The G-spot feels like a small, slightly ridged or textured patch of tissue on the front wall of the vagina, roughly 2 to 3 inches inside. Compared to the smooth tissue surrounding it, this area has a spongier, somewhat bumpy texture that becomes more pronounced during arousal. When stimulated, it can produce a deep, building pressure that feels distinctly different from clitoral stimulation.
What the Tissue Feels Like to Touch
If you insert a finger and curl it upward toward your belly button in a “come hither” motion, you may notice a patch of tissue that feels different from the surrounding vaginal wall. The rest of the vagina tends to feel relatively smooth, while this area has a slightly raised, textured quality, often compared to the surface of a walnut or the roof of your mouth. The tissue here is spongier because it sits over a complex network of structures including part of the internal clitoris, the urethra, and glands that swell with blood flow during arousal.
Before arousal, this area can be subtle and harder to distinguish. Once you’re turned on, the tissues underneath engorge with blood, making the spot feel fuller, firmer, and more prominent. That swelling is what makes the G-spot easier to locate during sexual activity than at rest.
How Stimulation Actually Feels
The sensations vary quite a bit from person to person, but common descriptions include a deep, warm pressure that builds gradually. It feels different from clitoral stimulation, which tends to be sharper and more surface-level. G-spot stimulation often registers as a fuller, more internal sensation that radiates outward.
One of the most commonly reported experiences, especially at first, is a sudden feeling that you need to urinate. This happens because the G-spot area sits directly over the bladder and urethra, so pressure on it mimics the sensation of a full bladder. For many people, that urge passes after a few moments and transitions into pleasurable sensation. If you empty your bladder beforehand, you can be more confident that what you’re feeling is arousal rather than an actual need to pee. Some people find that pushing past that initial urge leads to orgasm or, in some cases, female ejaculation.
Not everyone experiences the sensation as pleasurable. Some find direct pressure on the area uncomfortable or neutral, especially without enough arousal first. The tissue responds best when you’re already turned on, because engorgement makes the nerve endings more accessible and the area more sensitive.
Why It’s Part of the Clitoral Network
The G-spot is not a standalone button with a fixed location. It’s part of a larger network of erectile tissue, nerve endings, and glands that extend well beyond the visible part of the clitoris. The clitoris has internal branches (sometimes called the “legs”) that wrap around the vaginal canal, and stimulating the front vaginal wall essentially presses against these structures from the inside.

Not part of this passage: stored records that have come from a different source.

(* ===== verification/PairedSpec.v ===== *)
(** * What the two processes guarantee *)

From S2P Require Import Prelude Text Paired.
From stdpp Require Import options.
#[local] Set Default Proof Using "Type*".
Local Open Scope Z_scope.

#[local] Arguments dec : simpl never.
#[local] Arguments bytes : simpl never.

Lemma sock_read_message m other : sock_read (m ++ [0]) other (length m + 1) = Some (m ++ [0], []).
Proof.
  assert (length (m ++ [0]) = (length m + 1)%nat) as E by (rewrite length_app; done).
  unfold sock_read. rewrite take_ge, drop_ge by lia. by destruct m.
Qed.

Lemma messages_text : Forall (λ x, x ≠ 0) messages0 ∧ Forall (λ x, x ≠ 0) messages1.
Proof. split; decided. Qed.

Section Spec.
Context (pid : Z) (cstack pstack : list Z).
Context (Hcs : length cstack = 32%nat) (Hps : length pstack = 32%nat).

Definition m0 : list Z := messages0 ++ [0].
Definition m1 : list Z := messages1 ++ [0].

(** The states of a run: [k] and [j] count the steps of the child and the parent, [dead]
    is the signal that has killed the child. *)
Definition cpc_at (k : nat) (dead : option Z) : child_pc :=
  match dead with
  | Some sig => CGone (Signalled sig)
  | None => nth k [CClose1; CWrite; CPrint1; CRead; CPrint2; CClose0; CExit] (CGone (Exited 0))
  end.
Definition ppc_at (j : nat) : parent_pc :=
  nth j [PRead; PPrint1; PWrite; PPrint2; PClose0; PClose1; PWait] (PGone (Exited 0)).
Definition when {A} (b : bool) (l : list A) : list A := if b then l else [].
Definition alive (dead : option Z) : bool := match dead with Some _ => false | None => true end.
Definition kills (dead : option Z) : nat := if alive dead then 0 else 1.
Definition child_says (k : nat) : list Z :=
  when (3 <=? k)%nat (child_line pid "send: " messages0) ++ when (5 <=? k)%nat (child_line pid "receive: " messages1).
Definition parent_says (j : nat) (dead : option Z) : list Z :=
  when (2 <=? j)%nat (parent_line "receive: " messages0) ++ when (4 <=? j)%nat (parent_line "send: " messages1) ++
  when (7 <=? j)%nat (status_line pid (match dead with Some sig => Signalled sig | None => Exited 0 end)).

Definition state_at (k j : nat) (dead : option Z) : state :=
  St (cpc_at k dead) (ppc_at j)
     (if (4 <=? k)%nat then m1 ++ drop 9 cstack else cstack) (if (1 <=? j)%nat then m0 ++ drop 10 pstack else pstack)
     (when ((3 <=? j) && (k <=? 3))%nat m1) (when ((2 <=? k) && (j <=? 0))%nat m0)
     (alive dead && (k <=? 5))%nat (alive dead && (k <=? 0))%nat (j <=? 4)%nat (j <=? 5)%nat
     (child_says k) (parent_says j dead).

Definition valid (k j : nat) (dead : option Z) : Prop :=
  (j ≤ 7 ∧ k ≤ 7 ∧ (1 ≤ j → 2 ≤ k) ∧ (4 ≤ k → 3 ≤ j))%nat ∧
  match dead with Some _ => (k ≤ 6)%nat | None => j = 7%nat → k = 7%nat end.

(** Both sides of a step are the same state, up to how its lists are put together. *)
Ltac at_done :=
  unfold state_at, child_says, parent_says, m0, m1; cbn -[messages0 messages1 child_line parent_line Nat.leb app];
  cbn [Nat.leb when andb]; rewrite ?app_nil_r, ?andb_false_r, <- ?app_assoc; reflexivity.

(** The step of the child in such a state. *)
Lemma child_step_at k j dead :
  valid k j dead →
  child_step pid (state_at k j dead) =
    if decide (dead = None ∧ (k ≤ 6)%nat ∧ (k = 3%nat → (3 ≤ j)%nat)) then Some (Ok (state_at (S k) j None)) else None.
Proof using Hcs Hps.
  intros [(Hj & Hk & Hjk & Hkj) Hd]. destruct dead as [sig|]; [by rewrite decide_False by naive_solver|].
  destruct (decide (k = 3%nat ∧ (j < 3)%nat)) as [[-> Hj3]|Hn].
  { rewrite decide_False by (intros (_ & _ & H); specialize (H eq_refl); lia).
    by destruct j as [|[|[|j]]]; [..|lia]. }
  destruct (decide (k = 7%nat)) as [->|Hk7]; [by rewrite decide_False by lia|].
  rewrite decide_True by (split; [done|lia]).
  destruct (decide (k = 3%nat)) as [->|Hk3].
  { destruct j as [|[|[|j]]]; [lia..|]. unfold state_at. cbn -[m1 messages1 m0 bwrite].
    unfold m1. rewrite sock_read_message. cbn beta iota.
    rewrite bwrite_message by (rewrite Hcs; simpl; lia). at_done. }
  destruct (decide (k = 4%nat)) as [->|Hk4].
  { destruct j as [|[|[|j]]]; [lia..|]. unfold state_at. cbn -[m1 messages1 m0 cstr child_line].
    unfold m1. rewrite cstr_message by apply messages_text. at_done. }
  destruct (decide (k = 1%nat)) as [->|Hk1].
  { destruct j as [|j]; [|lia]. reflexivity. }
  destruct k as [|[|[|[|[|[|[|k]]]]]]]; try lia; at_done.
Qed.

(** The step of the parent. *)
Lemma parent_step_at k j dead :
  valid k j dead →
  parent_step pid (state_at k j dead) =
    if decide ((j ≤ 6)%nat ∧ (j = 0%nat → (2 ≤ k)%nat) ∧ (j = 6%nat → dead = None → k = 7%nat))
    then Some (Ok (state_at k (S j) dead)) else None.
Proof using Hcs Hps.
  intros [(Hj & Hk & Hjk & Hkj) Hd].
  destruct (decide (j = 0%nat)) as [->|Hj0].
  { destruct (decide (2 ≤ k)%nat) as [H2|H2].
    - rewrite decide_True by lia. destruct k as [|[|k]]; [lia..|]. assert (k ≤ 1)%nat by lia.
      unfold state_at. cbn -[m1 messages0 m0 bwrite Nat.leb]. cbn [Nat.leb when andb].
      unfold m0. rewrite sock_read_message. cbn beta iota.
      rewrite bwrite_message by (rewrite Hps; simpl; lia). at_done.
    - rewrite decide_False by lia. by destruct k as [|[|k]]; [| |lia]; destruct dead. }
  destruct (decide (j = 6%nat)) as [->|Hj6].
  { destruct dead as [sig|]; [by rewrite decide_True by naive_solver lia|].
    destruct (decide (k = 7%nat)) as [->|Hk7]; [by rewrite decide_True by lia|].
    rewrite decide_False by naive_solver lia.
    destruct k as [|[|[|[|[|[|[|k]]]]]]]; try lia; reflexivity. }
  destruct (decide (j = 7%nat)) as [->|Hj7]; [by rewrite decide_False by lia|].
  rewrite decide_True by lia.
  destruct (decide (j = 1%nat)) as [->|Hj1].
  { unfold state_at. cbn -[m1 messages0 m0 cstr parent_line Nat.leb]. cbn [Nat.leb when andb].
    unfold m0. rewrite cstr_message by apply messages_text. at_done. }
  destruct (decide (j = 2%nat)) as [->|Hj2].
  { assert (k ≤ 3)%nat by lia. unfold state_at. cbn -[m1 m0 parent_line Nat.leb]. cbn [Nat.leb when andb].
    destruct k as [|[|[|[|k]]]]; [lia|lia| | |lia]; by destruct dead. }
  destruct j as [|[|[|[|[|[|[|j]]]]]]]; try lia; at_done.
Qed.
(** A run stays in such states; every step counts. *)
Lemma step_at k j dead r :
  valid k j dead → step pid (state_at k j dead) r →
  ∃ k' j' dead', r = Ok (state_at k' j' dead') ∧ valid k' j' dead' ∧
    (k + j + kills dead < k' + j' + kills dead')%nat.
Proof.
  intros Hv Hs. inversion Hs as [? ? Hc|? ? Hp|? sig Hn]; subst; clear Hs.
  - rewrite child_step_at in Hc by done. case_decide as Hd; [|done]. destruct Hd as (-> & Hk & H3). injection Hc as <-.
    exists (S k), j, None. split; [done|]. destruct Hv as [Hv Hv']. split; [|unfold kills; simpl; lia]. split; [|intros ->; specialize (Hv' eq_refl); lia].
    destruct (decide (k = 3%nat)); naive_solver lia.
  - rewrite parent_step_at in Hp by done. case_decide as Hd; [|done]. destruct Hd as (Hj & H0 & H6). injection Hp as <-.
    exists k, (S j), dead. split; [done|]. destruct Hv as [Hv Hv']. split; [|unfold kills; simpl; lia].
    split; [destruct (decide (j = 0%nat)); lia|]. destruct dead; [done|]. intros [= ->]. by apply H6.
  - destruct dead as [sig'|]; [by destruct (Hn (Signalled sig'))|].
    destruct Hv as [Hv Hv']. assert (k ≠ 7%nat) as Hk by (intros ->; by apply (Hn (Exited 0))).
    assert (j ≠ 7%nat) as Hj by (intros ->; by specialize (Hv' eq_refl)).
    exists k, j, (Some sig). split.
    + unfold child_gone, state_at, parent_says. cbn [ppc cbuf pbuf q0 q1 p0 p1 cout pout cpc_at alive andb].
      replace (7 <=? j)%nat with false by (symmetry; apply Nat.leb_gt; lia). done.
    + split; [|unfold kills; simpl; lia]. split; [done|lia].
Qed.

Lemma runs_at n s :
  nsteps (next pid) n (state_at 0 0 None) s →
  ∃ k j dead, s = state_at k j dead ∧ valid k j dead ∧ (n ≤ k + j + kills dead)%nat.
Proof.
  revert s. induction n as [|n IH]; intros s Hn.
  - inversion Hn; subst. exists 0%nat, 0%nat, None. split; [done|]. split; [|unfold kills; simpl; lia]. split; [lia|done].
  - apply nsteps_inv_r in Hn as (s1 & H1 & H2). destruct (IH s1 H1) as (k & j & dead & -> & Hv & Hle).
    destruct (step_at k j dead _ Hv H2) as (k' & j' & dead' & [= ->] & Hv' & Hlt). exists k', j', dead'. split_and!; [done|done|unfold kills in *; lia].
Qed.

(** What the processes have printed when both have ended. *)
Definition finished (s : state) : Prop :=
  ∃ st, ppc s = PGone (Exited 0) ∧ cpc s = CGone st ∧
    pout s = parent_line "receive: " messages0 ++ parent_line "send: " messages1 ++ status_line pid st ∧
    match st with
    | Exited code => code = 0 ∧ cout s = child_line pid "send: " messages0 ++ child_line pid "receive: " messages1
    | _ => True
    end.

(** The parent waits for a message that nobody can send. *)
Definition deadlocked (s : state) : Prop :=
  ppc s = PRead ∧ q1 s = [] ∧ pout s = [] ∧ (∃ sig, cpc s = CGone (Signalled sig)) ∧ ∀ r, ¬ step pid s r.

Lemma state_end k j dead :
  valid k j dead → child_step pid (state_at k j dead) = None → parent_step pid (state_at k j dead) = None →
  finished (state_at k j dead) ∨ deadlocked (state_at k j dead).
Proof.
  intros Hv Hc Hp. pose proof (child_step_at k j dead Hv) as Hc'. pose proof (parent_step_at k j dead Hv) as Hp'.
  rewrite Hc in Hc'. rewrite Hp in Hp'. case_decide as Hp1; [done|]. case_decide as Hc1; [done|]. clear Hc' Hp'.
  destruct Hv as [Hv Hv']. destruct dead as [sig|].
  - destruct (decide (j = 7%nat)) as [->|Hj]; [left; by exists (Signalled sig)|]. right.
    assert (j = 0%nat) as ->.
    { destruct (decide (j = 0%nat)); [done|]. destruct Hp1. split_and!; [lia|intros; congruence|done]. }
    assert (k = 0 ∨ k = 1)%nat as Hk.
    { destruct (decide (2 ≤ k)%nat); [|lia]. destruct Hp1. split_and!; [lia|done|done]. }
    split; [done|]. split; [by destruct Hk as [-> | ->]|]. split; [done|].
    split; [by exists sig|]. intros r Hs. inversion Hs as [? ? H|? ? H|? ? H]; subst; [congruence|congruence|by apply (H (Signalled sig))].
  - left. assert (k = 7%nat) as ->.
    { destruct (decide (k ≤ 6)%nat) as [Hk|]; [|lia]. exfalso. destruct (decide (k = 3 ∧ j < 3)%nat) as [[-> Hj]|Hn].
      - apply Hp1. split_and!; [lia..|]. intros ->. lia.
      - apply Hc1. split_and!; [done|done|lia]. }
    assert (j = 7%nat) as ->.
    { destruct (decide (j ≤ 6)%nat) as [Hj|]; [|lia]. exfalso. apply Hp1. split_and!; [done|lia|done]. }
    by exists (Exited 0).
Qed.

(** C14: the parent and the child never fault and end after at most fourteen steps, in
    whatever order they run and whenever the child is killed. Unless it is killed both
    have then received the other's message whole, and the parent reports the exit
    status 0 of the child. If the child is killed before it has sent its message, the
    parent, which holds the child's end of the sockets open itself, waits forever; if
    later, the parent reports the signal. *)
Theorem paired_exchange s0 :
  main true true cstack pstack = Some s0 →
  (∀ n s, nsteps (next pid) n s0 s → (n ≤ 14)%nat) ∧
  (∀ s, rtc (next pid) s0 s →
    (∀ r, step pid s r → ∃ s', r = Ok s') ∧
    ((∃ s', child_step pid s = Some (Ok s') ∨ parent_step pid s = Some (Ok s')) ∨ finished s ∨ deadlocked s)) ∧
  (∃ s, rtc (next pid) s0 s ∧ deadlocked s).
Proof.
  intros [= <-]. change (St CClose1 _ _ _ _ _ _ _ _ _ _ _) with (state_at 0 0 None). split_and!.
  - intros n s (k & j & dead & -> & [Hv Hv'] & Hle)%runs_at. destruct dead; unfold kills in *; simpl in *; lia.
  - intros s [n Hn]%rtc_nsteps. destruct (runs_at n s Hn) as (k & j & dead & -> & Hv & _). split.
    + intros r (k' & j' & dead' & -> & _)%step_at; [by eexists|done].
    + pose proof (child_step_at k j dead Hv) as Hc. pose proof (parent_step_at k j dead Hv) as Hp.
      do 2 (case_decide; [left; eexists; first [left; eassumption|right; eassumption]|]). right. by apply state_end.
  - exists (state_at 0 0 (Some 9)). split.
    + apply rtc_once. by apply (step_kill pid (state_at 0 0 None) 9).
    + destruct (state_end 0 0 (Some 9)) as [H|H]; [by split; [lia|lia]|done..| |done].
      by destruct H as (st & H & _).
Qed.
End Spec.

Lemma paired_exchange_witness : ∃ s0, main true true (replicate 32 7) (replicate 32 7) = Some s0 ∧
  (∀ n s, nsteps (next 12) n s0 s → (n ≤ 14)%nat).
Proof.
  eexists. split; [reflexivity|].
  exact (proj1 (paired_exchange 12 (replicate 32 7) (replicate 32 7) eq_refl eq_refl _ eq_refl)).
Defined.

Sitting in this same area are the Skene’s glands, sometimes called the female prostate because they develop from the same embryonic tissue as the male prostate. During arousal, these glands swell and secrete fluid that helps with lubrication. They’re also believed to be the source of female ejaculation. The fluid they produce contains proteins similar to those found in male prostatic fluid, which is why some researchers draw the comparison. In some people, orgasm from this area triggers a release of milky fluid from these glands.
Why Some People Don’t Feel It
Research on the G-spot remains genuinely inconclusive, and that’s worth knowing. Scientists agree the area contributes to sexual pleasure in some people, but they continue to debate its exact characteristics. A 2015 Finnish study found that over a third of people with vaginas rarely experience orgasm during intercourse, and very few reach climax from vaginal stimulation alone. The G-spot is not a guaranteed pathway to orgasm for everyone.
Part of the reason findings are so mixed is that anatomy varies from person to person. The density of nerve endings, the size of the internal clitoral structures, and the prominence of the Skene’s glands all differ. Some researchers have proposed that the G-spot functions more like a broad zone than a precise point, and that treating it as a single “spot” creates unrealistic expectations. For some people, the area is highly responsive. For others, it produces little sensation no matter what technique is used. Both experiences are normal.
Tips for Finding and Stimulating It
Start when you’re already aroused, since engorgement makes the area easier to find and more responsive. Insert one or two fingers about 2 to 3 inches into the vagina and press upward toward the belly button. Use a curling, “come hither” motion rather than in-and-out movement. You’re looking for a patch of tissue that feels slightly different in texture from the surrounding wall.
Pressure matters more than speed. Many people respond to firm, rhythmic pressing rather than light touch. Experiment with different amounts of pressure and different angles. Curved toys designed for G-spot stimulation can make it easier to maintain consistent contact with the front wall, since fingers can tire quickly in that position.
If the sensation feels like a need to pee, that’s a common and expected response. Try relaxing into it rather than clenching. If the feeling passes and shifts into something pleasurable, you’ve likely found the right spot. If it stays uncomfortable or simply doesn’t feel like much, that’s fine too. Combining G-spot stimulation with clitoral stimulation at the same time often produces a stronger, blended sensation that some people describe as a deeper or more full-body orgasm.